▸ TASK DESCRIPTION
All that should be output is the block of lines below from the line with "rewrite (replace_free line_feed" to the line with "induction l as [|x l IH]; [constructor|].", both included, exactly as written.

EXTRACTED MATERIAL section start

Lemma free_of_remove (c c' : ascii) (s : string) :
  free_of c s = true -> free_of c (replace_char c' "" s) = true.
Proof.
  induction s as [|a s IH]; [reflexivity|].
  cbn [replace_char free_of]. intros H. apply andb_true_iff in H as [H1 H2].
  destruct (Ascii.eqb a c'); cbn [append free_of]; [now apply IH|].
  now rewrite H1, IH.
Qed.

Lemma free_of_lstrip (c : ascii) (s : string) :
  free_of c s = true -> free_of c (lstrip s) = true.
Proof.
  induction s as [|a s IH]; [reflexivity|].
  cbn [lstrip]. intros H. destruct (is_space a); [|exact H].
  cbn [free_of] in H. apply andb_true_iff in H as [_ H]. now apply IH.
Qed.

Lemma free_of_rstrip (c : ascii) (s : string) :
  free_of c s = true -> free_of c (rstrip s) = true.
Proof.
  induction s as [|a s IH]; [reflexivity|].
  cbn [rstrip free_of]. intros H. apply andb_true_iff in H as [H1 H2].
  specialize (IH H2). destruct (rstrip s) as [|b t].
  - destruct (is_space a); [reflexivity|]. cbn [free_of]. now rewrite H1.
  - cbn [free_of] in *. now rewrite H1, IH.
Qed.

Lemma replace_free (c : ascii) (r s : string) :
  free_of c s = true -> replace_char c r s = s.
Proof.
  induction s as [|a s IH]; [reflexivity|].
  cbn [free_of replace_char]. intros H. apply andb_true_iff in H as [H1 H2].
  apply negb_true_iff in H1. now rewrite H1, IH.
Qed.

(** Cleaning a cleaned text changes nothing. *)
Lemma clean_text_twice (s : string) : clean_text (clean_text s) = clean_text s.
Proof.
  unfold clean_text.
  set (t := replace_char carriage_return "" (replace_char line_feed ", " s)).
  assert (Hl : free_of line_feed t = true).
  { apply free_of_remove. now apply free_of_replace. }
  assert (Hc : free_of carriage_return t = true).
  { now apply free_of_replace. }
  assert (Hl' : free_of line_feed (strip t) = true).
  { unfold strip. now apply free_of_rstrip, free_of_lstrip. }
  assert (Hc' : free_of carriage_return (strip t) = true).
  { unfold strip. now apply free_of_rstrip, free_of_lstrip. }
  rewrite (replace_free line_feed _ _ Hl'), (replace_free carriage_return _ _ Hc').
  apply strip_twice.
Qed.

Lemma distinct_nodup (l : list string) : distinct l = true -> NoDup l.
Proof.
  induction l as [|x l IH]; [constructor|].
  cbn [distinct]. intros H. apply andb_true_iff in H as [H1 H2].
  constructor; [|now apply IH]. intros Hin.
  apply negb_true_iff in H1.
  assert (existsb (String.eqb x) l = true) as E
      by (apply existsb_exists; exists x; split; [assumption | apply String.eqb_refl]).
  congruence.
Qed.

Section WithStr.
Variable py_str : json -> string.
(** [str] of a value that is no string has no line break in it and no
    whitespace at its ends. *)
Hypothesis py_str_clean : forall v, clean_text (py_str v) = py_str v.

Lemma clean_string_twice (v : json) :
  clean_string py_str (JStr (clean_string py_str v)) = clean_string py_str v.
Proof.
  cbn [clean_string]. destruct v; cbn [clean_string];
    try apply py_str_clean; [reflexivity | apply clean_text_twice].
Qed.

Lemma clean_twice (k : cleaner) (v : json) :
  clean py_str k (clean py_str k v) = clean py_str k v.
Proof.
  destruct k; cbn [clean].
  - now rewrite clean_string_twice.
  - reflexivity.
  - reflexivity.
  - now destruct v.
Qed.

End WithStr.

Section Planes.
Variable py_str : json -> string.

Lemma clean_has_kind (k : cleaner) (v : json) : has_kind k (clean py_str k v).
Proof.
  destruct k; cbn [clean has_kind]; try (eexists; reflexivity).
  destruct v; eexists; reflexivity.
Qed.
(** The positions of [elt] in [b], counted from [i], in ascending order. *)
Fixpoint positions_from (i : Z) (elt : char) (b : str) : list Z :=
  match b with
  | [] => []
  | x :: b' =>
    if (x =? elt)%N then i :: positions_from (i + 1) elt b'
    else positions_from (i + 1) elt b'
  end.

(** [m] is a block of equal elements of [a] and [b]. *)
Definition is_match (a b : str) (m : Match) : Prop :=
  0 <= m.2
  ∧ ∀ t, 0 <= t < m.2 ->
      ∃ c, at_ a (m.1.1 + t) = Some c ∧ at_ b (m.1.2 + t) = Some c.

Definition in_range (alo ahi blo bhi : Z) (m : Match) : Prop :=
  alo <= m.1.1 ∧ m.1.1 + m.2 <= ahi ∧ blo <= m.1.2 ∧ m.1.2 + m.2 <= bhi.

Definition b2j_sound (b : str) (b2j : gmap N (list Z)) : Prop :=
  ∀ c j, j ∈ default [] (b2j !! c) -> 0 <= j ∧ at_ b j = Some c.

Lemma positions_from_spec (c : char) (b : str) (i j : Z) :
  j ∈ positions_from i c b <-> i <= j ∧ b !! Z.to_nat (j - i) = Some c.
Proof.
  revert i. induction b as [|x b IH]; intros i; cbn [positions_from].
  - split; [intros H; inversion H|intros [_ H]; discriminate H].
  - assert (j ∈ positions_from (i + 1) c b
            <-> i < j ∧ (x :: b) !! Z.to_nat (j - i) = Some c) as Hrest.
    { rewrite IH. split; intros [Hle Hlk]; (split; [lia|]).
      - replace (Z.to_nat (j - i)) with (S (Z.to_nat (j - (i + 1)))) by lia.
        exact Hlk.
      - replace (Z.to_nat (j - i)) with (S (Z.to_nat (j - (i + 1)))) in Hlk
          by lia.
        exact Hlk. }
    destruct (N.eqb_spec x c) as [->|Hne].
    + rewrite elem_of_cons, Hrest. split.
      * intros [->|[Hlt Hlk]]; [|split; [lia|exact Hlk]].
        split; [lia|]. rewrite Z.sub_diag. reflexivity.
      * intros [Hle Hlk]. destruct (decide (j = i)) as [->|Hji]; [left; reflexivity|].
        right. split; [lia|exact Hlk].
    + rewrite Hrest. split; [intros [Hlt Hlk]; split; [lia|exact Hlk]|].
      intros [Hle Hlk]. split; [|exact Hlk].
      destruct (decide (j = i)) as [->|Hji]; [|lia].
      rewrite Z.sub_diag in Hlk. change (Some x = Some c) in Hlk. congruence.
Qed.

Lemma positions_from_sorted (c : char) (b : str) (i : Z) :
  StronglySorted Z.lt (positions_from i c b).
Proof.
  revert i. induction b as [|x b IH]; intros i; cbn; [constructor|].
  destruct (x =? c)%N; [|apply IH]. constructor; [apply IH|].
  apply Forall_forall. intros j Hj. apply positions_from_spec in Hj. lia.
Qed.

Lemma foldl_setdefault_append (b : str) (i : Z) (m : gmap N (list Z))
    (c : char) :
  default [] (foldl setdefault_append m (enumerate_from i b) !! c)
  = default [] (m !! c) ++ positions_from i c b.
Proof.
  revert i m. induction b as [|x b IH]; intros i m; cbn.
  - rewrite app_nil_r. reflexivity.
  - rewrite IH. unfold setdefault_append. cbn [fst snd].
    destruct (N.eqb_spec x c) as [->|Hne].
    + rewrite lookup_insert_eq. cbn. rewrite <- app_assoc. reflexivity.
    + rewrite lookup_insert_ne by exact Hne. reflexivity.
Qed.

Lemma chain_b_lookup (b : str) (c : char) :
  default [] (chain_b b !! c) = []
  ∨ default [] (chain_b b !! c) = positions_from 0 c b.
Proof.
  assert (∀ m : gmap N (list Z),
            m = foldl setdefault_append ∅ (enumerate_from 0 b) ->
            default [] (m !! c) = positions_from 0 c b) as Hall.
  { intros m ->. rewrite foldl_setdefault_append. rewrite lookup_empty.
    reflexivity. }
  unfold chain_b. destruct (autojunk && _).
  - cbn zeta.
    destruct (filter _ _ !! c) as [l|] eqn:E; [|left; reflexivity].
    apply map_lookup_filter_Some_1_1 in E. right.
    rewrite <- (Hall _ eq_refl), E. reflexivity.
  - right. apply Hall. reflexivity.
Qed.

EXTRACTED MATERIAL section end

▸ EXERCISE RESPONSE
  rewrite (replace_free line_feed _ _ Hl'), (replace_free carriage_return _ _ Hc').
  apply strip_twice.
Qed.

Lemma distinct_nodup (l : list string) : distinct l = true -> NoDup l.
Proof.
  induction l as [|x l IH]; [constructor|].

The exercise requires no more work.